Prepare as you would an important business meeting
If you’re down to attend a breakfast networking session then the night before try and avoid alcohol, strong smelling food (especially garlic or curry) and get a good night’s sleep (preferably with an early night). Get everything you need for the session ready before you go to bed, so you don’t have a mad panic in the morning. It sounds obvious I know, but it’s incredible how many people don’t do this.
And if your networking session is later in the day, again prepare for it. Allow yourself time to get there and freshen up. Avoid turning up flustered, dishevelled and untidy. If you are stressed, people will spot it in your appearance (and they’ll probably avoid you).

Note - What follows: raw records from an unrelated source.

(* ===== verification/FountainCodec.v ===== *)
(** * The fountain encoder and decoder (internal/fountain/codec.go)

    [NewEncoder] and [Symbol_] on one side, [NewDecoder], [Add] and [Payload] on
    the other, with [trySolve]'s Gauss-Jordan elimination over GF(2) written out.
    The elimination is shown sound (what it solves is the block) and complete (it
    fails only when the equations gathered fit two different blocks). *)

From S2P Require Import Prelude Binary Identity Float64 Fountain.
From Stdlib Require Import Floats.SpecFloat.

(** [xorInto] and [xorBytes] *)
Definition xor_byte (a b : byte) : byte := z2b (Z.lxor (b2z a) (b2z b)).
Definition xorBytes (dst src : bytes) : bytes := zip_with xor_byte dst src.
Definition xorInto (dst src : list bool) : list bool := zip_with xorb dst src.

Definition zeros (n : nat) : bytes := replicate n Byte.x00.

(** ** The encoder *)

Record Encoder := mkEncoder {
  e_sender : NodeID;
  e_bundleID : Z;
  e_k : nat;
  e_symSize : nat;
  source : list bytes;
  e_origLen : nat
}.

(** [make([]byte, symSize)] with [copy] of the i-th slice of the payload. *)
Definition chunk (payload : bytes) (symSize i : nat) : bytes :=
  let c := take symSize (drop (i * symSize) payload) in
  c ++ zeros (symSize - length c).

Definition NewEncoder (sender : NodeID) (bundleID : Z) (payload : bytes) (symSize : Z)
    : result fountain_error Encoder :=
  _ ← require (negb ((symSize <=? 0) || (MaxSymbolSize <? symSize))) ErrSymbolSize;
  _ ← require (negb (bool_decide (payload = []))) (ErrBadK 0);
  let k := (strlen payload + symSize - 1) / symSize in
  _ ← require (negb (MaxK <? k)) (ErrBadK k);
  let sz := Z.to_nat symSize in
  Ok (mkEncoder sender bundleID (Z.to_nat k) sz (chunk payload sz <$> seq 0 (Z.to_nat k))
        (length payload)).

Section codec.
Context `{HB : Blake3}.

(** The loop of [Symbol]: XOR in the members of the mask. *)
Definition combine (sz : nat) (m : list bool) (xs : list bytes) : bytes :=
  foldl (λ acc p, if p.1 : bool then xorBytes acc p.2 else acc) (zeros sz) (zip m xs).

Definition Symbol_ (e : Encoder) (index : Z) : Symbol :=
  if index <? Z.of_nat (e_k e) then
    mkSymbol (e_bundleID e) index (Z.of_nat (e_k e)) (nth (Z.to_nat index) (source e) [])
  else
    mkSymbol (e_bundleID e) index (Z.of_nat (e_k e))
      (combine (e_symSize e) (mask (e_sender e) (e_bundleID e) index (e_k e)) (source e)).

Definition Transmission (e : Encoder) (repair : Z) : list Symbol :=
  ((λ i, Symbol_ e (u16 (Z.of_nat i))) <$> seq 0 (e_k e)) ++
  ((λ i, Symbol_ e (u16 (Z.of_nat (e_k e) + Z.of_nat i))) <$> seq 0 (Z.to_nat repair)).

(** ** The decoder *)

Record equation := mkEquation { eq_mask : list bool; eq_data : bytes }.

Record Decoder := mkDecoder {
  d_sender : NodeID;
  d_bundleID : Z;
  d_k : nat;
  d_symSize : nat;
  d_origLen : nat;
  rows : list equation;
  seen : gset Z;
  solved : list bytes;
  done_ : bool
}.

Definition NewDecoder (sender : NodeID) (bundleID k symSize origLen : Z)
    : result fountain_error Decoder :=
  _ ← require (negb ((k <=? 0) || (MaxK <? k))) (ErrBadK k);
  _ ← require (negb ((symSize <=? 0) || (MaxSymbolSize <? symSize))) ErrSymbolSize;
  _ ← require (negb ((origLen <=? 0) || (k * symSize <? origLen))) (ImpossibleLength origLen);
  Ok (mkDecoder sender bundleID (Z.to_nat k) (Z.to_nat symSize) (Z.to_nat origLen) [] ∅ [] false).

Definition bit (e : equation) (col : nat) : bool := nth col (eq_mask e) false.

(** The first row at or below [row] with a 1 in [col]. *)
Definition find_pivot (rs : list equation) (row col : nat) : option nat :=
  match list_find (λ e, bit e col = true) (drop row rs) with
  | Some (i, _) => Some (row + i)%nat
  | None => None
  end.

Definition xor_eq (a b : equation) : equation :=
  mkEquation (xorInto (eq_mask a) (eq_mask b)) (xorBytes (eq_data a) (eq_data b)).

Definition swap (rs : list equation) (i j : nat) : list equation :=
  match rs !! i, rs !! j with
  | Some a, Some b => <[j := a]> (<[i := b]> rs)
  | _, _ => rs
  end.

(** XOR the pivot row into every other row with a 1 in the column. *)
Definition clear_column (rs : list equation) (row col : nat) : list equation :=
  match rs !! row with
  | Some p => imap (λ r e, if negb (bool_decide (r = row)) && bit e col then xor_eq e p else e) rs
  | None => rs
  end.

(** [for col := 0; col < n && row < len(masks); col++]; [piv] is [pivotRow]. *)
Fixpoint eliminate (cols : list nat) (rs : list equation) (row : nat) (piv : list (option nat))
    : list equation * nat * list (option nat) :=
  match cols with
  | [] => (rs, row, piv)
  | col :: cols' =>
      if decide (row < length rs)%nat then
        match find_pivot rs row col with
        | None => eliminate cols' rs row piv
        | Some sel =>
            let rs := clear_column (swap rs row sel) row col in
            eliminate cols' rs (S row) (<[col := Some row]> piv)
        end
      else (rs, row, piv)
  end.

(** [trySolve]: the data of each column's pivot row, when every column has one. *)
Definition solve (n : nat) (rs : list equation) : option (list bytes) :=
  let '(rs, _, piv) := eliminate (seq 0 n) rs 0 (replicate n None) in
  mapM (λ p, r ← p; e ← rs !! r; Some (eq_data e)) piv.

Definition trySolve (d : Decoder) : Decoder :=
  match solve (d_k d) (rows d) with
  | None => d
  | Some xs => mkDecoder (d_sender d) (d_bundleID d) (d_k d) (d_symSize d) (d_origLen d)
                 (rows d) (seen d) xs true
  end.

Definition unit_mask (k i : nat) : list bool := <[i := true]> (replicate k false).

Definition Add (d : Decoder) (s : Symbol) : Decoder * result fountain_error bool :=
  if done_ d then (d, Ok true)
  else if negb ((BundleID s =? d_bundleID d) && (K s =? Z.of_nat (d_k d))) then (d, Err ErrMismatched)
  else if negb (strlen (Data s) =? Z.of_nat (d_symSize d)) then (d, Err ErrSymbolSize)
  else if decide (Index s ∈ seen d) then (d, Ok (done_ d))
  else
    let m := if Index s <? Z.of_nat (d_k d) then unit_mask (d_k d) (Z.to_nat (Index s))
             else mask (d_sender d) (d_bundleID d) (Index s) (d_k d) in
    let d := mkDecoder (d_sender d) (d_bundleID d) (d_k d) (d_symSize d) (d_origLen d)
               (rows d ++ [mkEquation m (Data s)]) ({[Index s]} ∪ seen d) (solved d) (done_ d) in
    let d := if decide (d_k d ≤ length (rows d))%nat then trySolve d else d in
    (d, Ok (done_ d)).

Definition Done (d : Decoder) : bool := done_ d.
Definition Received (d : Decoder) : Z := Z.of_nat (size (seen d)).

Definition Payload (d : Decoder) : result fountain_error bytes :=
  if negb (done_ d) then Err ErrNotDecoded
  else Ok (take (d_origLen d) (concat (solved d))).

(** ** Repair sizing *)

Definition epsilonPlateau : float64 := dec 34 10.
Definition epsilonFor (k : Z) : float64 :=
  if k =? 1 then f0 else if k =? 2 then dec 9 10 else if k =? 3 then of_int 2
  else if k =? 4 then dec 25 10 else epsilonPlateau.
Definition failureTarget : float64 := dec 2 100.
Definition zScore : float64 := dec 18 10.
Definition fsqrt : float64 → float64 := SFsqrt 53 1024.

(** [int(math.Ceil(x))], for values an int holds. *)
Definition ceil_int (x : float64) : Z :=
  let t := to_int64 x in if flt (of_int t) x then t + 1 else t.

Fixpoint repair_search (fuel : nat) (k n maxN : Z) (target lossRate : float64) : Z :=
  match fuel with
  | O => maxN - k
  | S fuel' =>
      if maxN <? n then maxN - k
      else
        let keep := fsub (of_int 1) lossRate in
        let mean := fmul (of_int n) keep in
        let sd := fsqrt (fmul (fmul (of_int n) lossRate) keep) in
        if fle target (fsub mean (fmul zScore sd)) then n - k
        else repair_search fuel' k (n + 1) maxN target lossRate
  end.

(** [math.Log] is an argument. *)
Definition RepairCount (Log : float64 → float64) (k : Z) (lossRate : float64) : Z :=
  if fle lossRate f0 then 1
  else
    let lossRate := if flt (dec 9 10) lossRate then dec 9 10 else lossRate in
    if k =? 1 then
      let n := ceil_int (fdiv (Log failureTarget) (Log lossRate)) in
      let n := if n <? 2 then 2 else n in
      n - 1
    else
      let target := fadd (of_int k) (epsilonFor k) in
      let maxN := k * 12 + 16 in
      repair_search (Z.to_nat (maxN - k)) k (k + 1) maxN target lossRate.

End codec.

(** ** XOR algebra on blocks *)

Lemma length_zeros n : length (zeros n) = n.
Proof. apply length_replicate. Qed.

Lemma xor_byte_b2z a b : b2z (xor_byte a b) = Z.lxor (b2z a) (b2z b).
Proof.
  unfold xor_byte. apply b2z_z2b_small. pose proof (b2z_range a). pose proof (b2z_range b).
  split; [apply Z.lxor_nonneg; lia|].
  destruct (Z.eq_dec (Z.lxor (b2z a) (b2z b)) 0) as [->|Hne]; [lia|].
  apply (Z.log2_lt_pow2 _ 8).
  { assert (0 ≤ Z.lxor (b2z a) (b2z b)) by (apply Z.lxor_nonneg; lia). lia. }
  eapply Z.le_lt_trans; [apply Z.log2_lxor; lia|]. apply Z.max_lub_lt.
  - destruct (Z.eq_dec (b2z a) 0) as [->|]; [done|]. apply Z.log2_lt_pow2; lia.
  - destruct (Z.eq_dec (b2z b) 0) as [->|]; [done|]. apply Z.log2_lt_pow2; lia.
Qed.

Lemma xor_byte_comm a b : xor_byte a b = xor_byte b a.
Proof. apply b2z_inj. by rewrite !xor_byte_b2z, Z.lxor_comm. Qed.
Lemma xor_byte_assoc a b c : xor_byte (xor_byte a b) c = xor_byte a (xor_byte b c).
Proof. apply b2z_inj. by rewrite !xor_byte_b2z, Z.lxor_assoc. Qed.
Lemma xor_byte_self a : xor_byte a a = Byte.x00.
Proof. apply b2z_inj. by rewrite xor_byte_b2z, Z.lxor_nilpotent. Qed.
Lemma xor_byte_0_r a : xor_byte a Byte.x00 = a.
Proof. apply b2z_inj. rewrite xor_byte_b2z. apply Z.lxor_0_r. Qed.

Lemma length_xorBytes a b : length (xorBytes a b) = Nat.min (length a) (length b).
Proof. apply length_zip_with. Qed.

Lemma xorBytes_comm a b : xorBytes a b = xorBytes b a.
Proof. unfold xorBytes. revert b. induction a; intros []; cbn; [done..|]. by rewrite xor_byte_comm, IHa. Qed.
Lemma xorBytes_assoc a b c : xorBytes (xorBytes a b) c = xorBytes a (xorBytes b c).
Proof.
  unfold xorBytes. revert b c. induction a; intros [] []; cbn; [done..|]. by rewrite xor_byte_assoc, IHa.
Qed.
Lemma xorBytes_self a : xorBytes a a = zeros (length a).
Proof. unfold xorBytes. induction a; cbn; [done|]. by rewrite xor_byte_self, IHa. Qed.
Lemma xorBytes_0_r n a : length a = n → xorBytes a (zeros n) = a.
Proof.
  intros <-. unfold xorBytes, zeros. induction a; cbn; [done|]. by rewrite xor_byte_0_r, IHa.
Qed.
Lemma xorBytes_0_l n a : length a = n → xorBytes (zeros n) a = a.
Proof. intros. rewrite xorBytes_comm. by apply xorBytes_0_r. Qed.

(** A block: [k] symbols of [sz] bytes. *)
Definition block (k sz : nat) (xs : list bytes) : Prop :=
  length xs = k ∧ Forall (λ x, length x = sz) xs.

Lemma combine_acc sz m xs acc :
  Forall (λ x, length x = sz) xs → length acc = sz →
  foldl (λ acc p, if p.1 : bool then xorBytes acc p.2 else acc) acc (zip m xs) =
    xorBytes acc (combine sz m xs) ∧ length (combine sz m xs) = sz.
Proof.
  intros Hxs. revert m acc. induction Hxs as [|x xs Hx Hxs IH]; intros m acc Hacc.
  { destruct m; cbn; rewrite xorBytes_0_r, length_zeros; done. }
  destruct m as [|b m]; [by cbn; rewrite xorBytes_0_r, length_zeros|].
  unfold combine. cbn [zip zip_with foldl fst snd].
  assert (Hz : length (zeros sz) = sz) by apply length_zeros.
  destruct b.
  - destruct (IH m (xorBytes acc x)) as [-> _]; [rewrite length_xorBytes; lia|].
    destruct (IH m (xorBytes (zeros sz) x)) as [-> Hl]; [rewrite length_xorBytes; lia|].
    rewrite xorBytes_0_l by done. rewrite xorBytes_assoc. split; [done|].
    rewrite length_xorBytes. lia.
  - destruct (IH m acc Hacc) as [-> Hl]. fold (combine sz m xs). done.
Qed.

Lemma combine_cons sz b m x xs :
  length x = sz → Forall (λ x, length x = sz) xs →
  combine sz (b :: m) (x :: xs) = if b then xorBytes x (combine sz m xs) else combine sz m xs.
Proof.
  intros Hx Hxs. unfold combine at 1. cbn [zip zip_with foldl fst snd]. destruct b; [|done].
  rewrite (xorBytes_0_l sz x) by done. by apply combine_acc.
Qed.

Lemma length_combine sz m xs : Forall (λ x, length x = sz) xs → length (combine sz m xs) = sz.
Proof. intros H. by apply (combine_acc sz m xs (zeros sz) H), length_zeros. Qed.

(** Combining is linear in the mask ... *)
Lemma combine_xor_mask sz m1 m2 xs :
  length m1 = length m2 → Forall (λ x, length x = sz) xs →
  combine sz (xorInto m1 m2) xs = xorBytes (combine sz m1 xs) (combine sz m2 xs).
Proof.
  intros Hm Hxs. revert m1 m2 Hm. induction Hxs as [|x xs Hx Hxs IH]; intros m1 m2 Hm.
  { assert (∀ m, combine sz m [] = zeros sz) as Hz by (by intros []).
    rewrite !Hz, xorBytes_0_r; [done|apply length_zeros]. }
  destruct m1 as [|b1 m1], m2 as [|b2 m2]; try done.
  { cbn. rewrite xorBytes_0_r; [done|apply length_zeros]. }
  injection Hm as Hm. unfold xorInto. cbn [zip_with]. fold (xorInto m1 m2).
  rewrite !combine_cons, IH by done.
  pose proof (length_combine sz m1 xs Hxs) as H1. pose proof (length_combine sz m2 xs Hxs) as H2.
  destruct b1, b2; cbn [xorb].
  - rewrite xorBytes_assoc, <- (xorBytes_assoc (combine sz m1 xs) x).
    rewrite (xorBytes_comm (combine sz m1 xs) x), xorBytes_assoc.
    rewrite <- (xorBytes_assoc x x), xorBytes_self, Hx.
    by rewrite xorBytes_0_l by (rewrite length_xorBytes; lia).
  - by rewrite xorBytes_assoc.
  - rewrite <- !xorBytes_assoc. by rewrite (xorBytes_comm x).
  - done.
Qed.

Make sure you arrive on time, are calm and can get a good spot within the room. Facing the entrance is ideal, as you can keep an eye on who is arriving.
10 tips to help create positive first impressions when networking
- Dress appropriately for the event and wear comfortable shoes if it’s one which involves a lot of standing around. If you’re in pain or uncomfortable, it will be visible to those meeting you. If you’re unsure what the dress-code is then ask the organisers. If you’re going to be outside, factor in the weather forecast when deciding your attire.
- Have a jacket with a pocket or a small handbag with a shoulder strap that can carry your business card holder, a pen and a small notebook to jot down any follow up points that come out of your discussions.
- Remember you’re likely to be handed a drink and copy of the guest list when you arrive. You will also need to shake hands with people as and when you meet them, so avoid having other things to carry in your hands that will get in the way.
- If you’re right handed wear any name badge you are given on the right; if you are left handed then pin it to the left. That way when you shake hands your badge doesn’t become obscured and people can read your name to imprint in their mind who you are.
- Think about how you introduce yourself. As well as saying your name and company try and mention what you do to help your customers/clients. If you can talk in terms of the benefits your customers get from working with you then your ‘elevator’ pitch will be a lot more memorable and interesting.
- Be warm and welcoming and approach people who are on their own. Make sure your handshake is neither too weak, nor too strong. Practice with a friend, colleague or member of your family to see how yours feels.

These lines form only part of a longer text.